Using the material below, print the line that contains "(u < 2 ^ 128)%N → (d", the line that contains "apply app_inj_length in Heq as [Hu", and every line in between, exactly and nothing else.

*** EXTRACTED RECORDS

Set Default Goal Selector "!".
Open Scope Z_scope.

Definition onlineTTL : Z := 90 * second.

Definition deviceKey (userID deviceID : uuid) : string :=
  ("presence:device:" +:+ uuid_String userID +:+ ":" +:+ uuid_String deviceID)%string.
Definition userDevicesKey (userID : uuid) : string := ("presence:user:" +:+ uuid_String userID)%string.
Definition lastSeenKey (userID : uuid) : string := ("presence:last_seen:" +:+ uuid_String userID)%string.

(** [strconv.FormatInt(time.Now().Unix(), 10)] *)
Definition unix_text (now : time) : string := Itoa (now / second).

(** [Status] *)
Record Status := MkStatus { st_UserID : uuid; st_Online : bool; st_LastSeen : option time }.

(** [IsOnline]: [None] is an error of the cache. *)
Definition IsOnline (now : time) (userID : uuid) (c : cache string) : option bool :=
  match SMembers now (userDevicesKey userID) c with
  | None => None
  | Some devices =>
      Some (existsb (λ device,
        match Get now ("presence:device:" +:+ uuid_String userID +:+ ":" +:+ device)%string c with
        | Found _ => true | _ => false end) devices)
  end.

(** What is announced: a user and whether they are online now. *)
Definition announce (userID : uuid) (online : bool) : list (uuid * bool) := [(userID, online)].

Definition MarkOnline (now : time) (userID deviceID : uuid) (c : cache string) : list (uuid * bool) * cache string :=
  let '(ok, c1) := Set_ now (deviceKey userID deviceID) (unix_text now) onlineTTL c in
  if negb ok then ([], c1)
  else
    let c2 := (SAdd now (userDevicesKey userID) (uuid_String deviceID) c1).2 in
    let c3 := (Expire now (userDevicesKey userID) (onlineTTL * 2) c2).2 in
    (announce userID true, c3).
Definition MarkOffline (now : time) (userID deviceID : uuid) (c : cache string) : list (uuid * bool) * cache string :=
  let c1 := (Delete (deviceKey userID deviceID) c).2 in
  let c2 := (SRem now (userDevicesKey userID) (uuid_String deviceID) c1).2 in
  let c3 := (Set_ now (lastSeenKey userID) (unix_text now) (30 * 24 * hour) c2).2 in
  (if default false (IsOnline now userID c3) then [] else announce userID false, c3).
(** Nothing in the repository calls it. *)
Definition Refresh (now : time) (userID deviceID : uuid) (c : cache string) : cache string :=
  (Expire now (deviceKey userID deviceID) onlineTTL c).2.

Definition status_of (now : time) (userID : uuid) (c : cache string) : option Status :=
  online ← IsOnline now userID c;
  Some (MkStatus userID online
    (if online : bool then None
     else match Get now (lastSeenKey userID) c with
          | Found raw => (λ unix, unix * second) <$> Atoi (trim_space raw)
          | _ => None
          end)).
Definition Statuses (now : time) (userIDs : list uuid) (c : cache string) : option (gmap uuid Status) :=
  foldl (λ acc u, out ← acc; s ← status_of now u c; Some (<[u := s]> out)) (Some ∅) userIDs.

(** ** Runs *)

(** What may happen to the keys of presence: the calls, by any node, and the cache
    going down or coming back with what it holds. *)
Inductive presence_op :=
| POnline (t : time) (userID deviceID : uuid)
| POffline (t : time) (userID deviceID : uuid)
| PRefresh (t : time) (userID deviceID : uuid)
| PCache (up : bool).
Definition run_op (o : presence_op) (c : cache string) : cache string :=
  match o with
  | POnline t u d => (MarkOnline t u d c).2
  | POffline t u d => (MarkOffline t u d c).2
  | PRefresh t u d => Refresh t u d c
  | PCache up => MkCache up (c_entries c)
  end.
Definition run_ops (ops : list presence_op) (c : cache string) : cache string := foldl (λ c o, run_op o c) c ops.
Definition op_ids_ok (o : presence_op) : Prop :=
  match o with
  | POnline _ u d | POffline _ u d | PRefresh _ u d => (u < 2 ^ 128)%N ∧ (d < 2 ^ 128)%N
  | PCache _ => True
  end.

(** ** Keys *)

Lemma app_inj_length (a b x y : string) :
  String.length a = String.length b → (a +:+ x = b +:+ y)%string → a = b ∧ x = y.
Proof.
  revert b. induction a as [|ch a IH]; intros [|ch' b]; simpl; try done. intros [= Hlen] [= -> Heq].
  destruct (IH b Hlen Heq) as [-> ->]. done.
Qed.
Lemma deviceKey_inj u d u' d' :
  (u < 2 ^ 128)%N → (d < 2 ^ 128)%N → (u' < 2 ^ 128)%N → (d' < 2 ^ 128)%N →
  deviceKey u d = deviceKey u' d' → u = u' ∧ d = d'.
Proof.
  intros ? ? ? ? Heq. unfold deviceKey in Heq. apply app_inj_length in Heq as [_ Heq]; [|done].
  apply app_inj_length in Heq as [Hu Heq]; [|by rewrite !length_uuid_String].
  apply app_inj_length in Heq as [_ Hd]; [|done]. split; by apply uuid_String_inj.
Qed.
Lemma userDevicesKey_inj u u' :
  (u < 2 ^ 128)%N → (u' < 2 ^ 128)%N → userDevicesKey u = userDevicesKey u' → u = u'.
Proof.
  intros ? ? Heq. unfold userDevicesKey in Heq. apply app_inj_length in Heq as [_ Heq]; [|done].
  by apply uuid_String_inj.
Qed.
Lemma lastSeenKey_inj u u' :
  (u < 2 ^ 128)%N → (u' < 2 ^ 128)%N → lastSeenKey u = lastSeenKey u' → u = u'.
Proof.
  intros ? ? Heq. unfold lastSeenKey in Heq. apply app_inj_length in Heq as [_ Heq]; [|done].
  by apply uuid_String_inj.
Qed.
Lemma device_user_keys u d u' : deviceKey u d ≠ userDevicesKey u'.
Proof. done. Qed.
Lemma device_seen_keys u d u' : deviceKey u d ≠ lastSeenKey u'.
Proof. done. Qed.
Lemma user_seen_keys u u' : userDevicesKey u ≠ lastSeenKey u'.
Proof. done. Qed.
(* ===== verification/Users.v ===== *)
(** * Profiles, usernames and privacy settings ([internal/users/users.go])

    Over the social graph's tables.  The presence reader is the cache-backed one of
    [Presence], or absent.  A claim of a username reads the availability first and locks
    its own row later: what others commit between is an argument. *)

From stdpp Require Import base tactics list gmap strings sorting.
From Stdlib Require Import ZArith Lia.
From S2P Require Import Prelude Steps GoString Httpx Cache Presence Social.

******

TASK RESPONSE:
  (u < 2 ^ 128)%N → (d < 2 ^ 128)%N → (u' < 2 ^ 128)%N → (d' < 2 ^ 128)%N →
  deviceKey u d = deviceKey u' d' → u = u' ∧ d = d'.
Proof.
  intros ? ? ? ? Heq. unfold deviceKey in Heq. apply app_inj_length in Heq as [_ Heq]; [|done].
  apply app_inj_length in Heq as [Hu Heq]; [|by rewrite !length_uuid_String].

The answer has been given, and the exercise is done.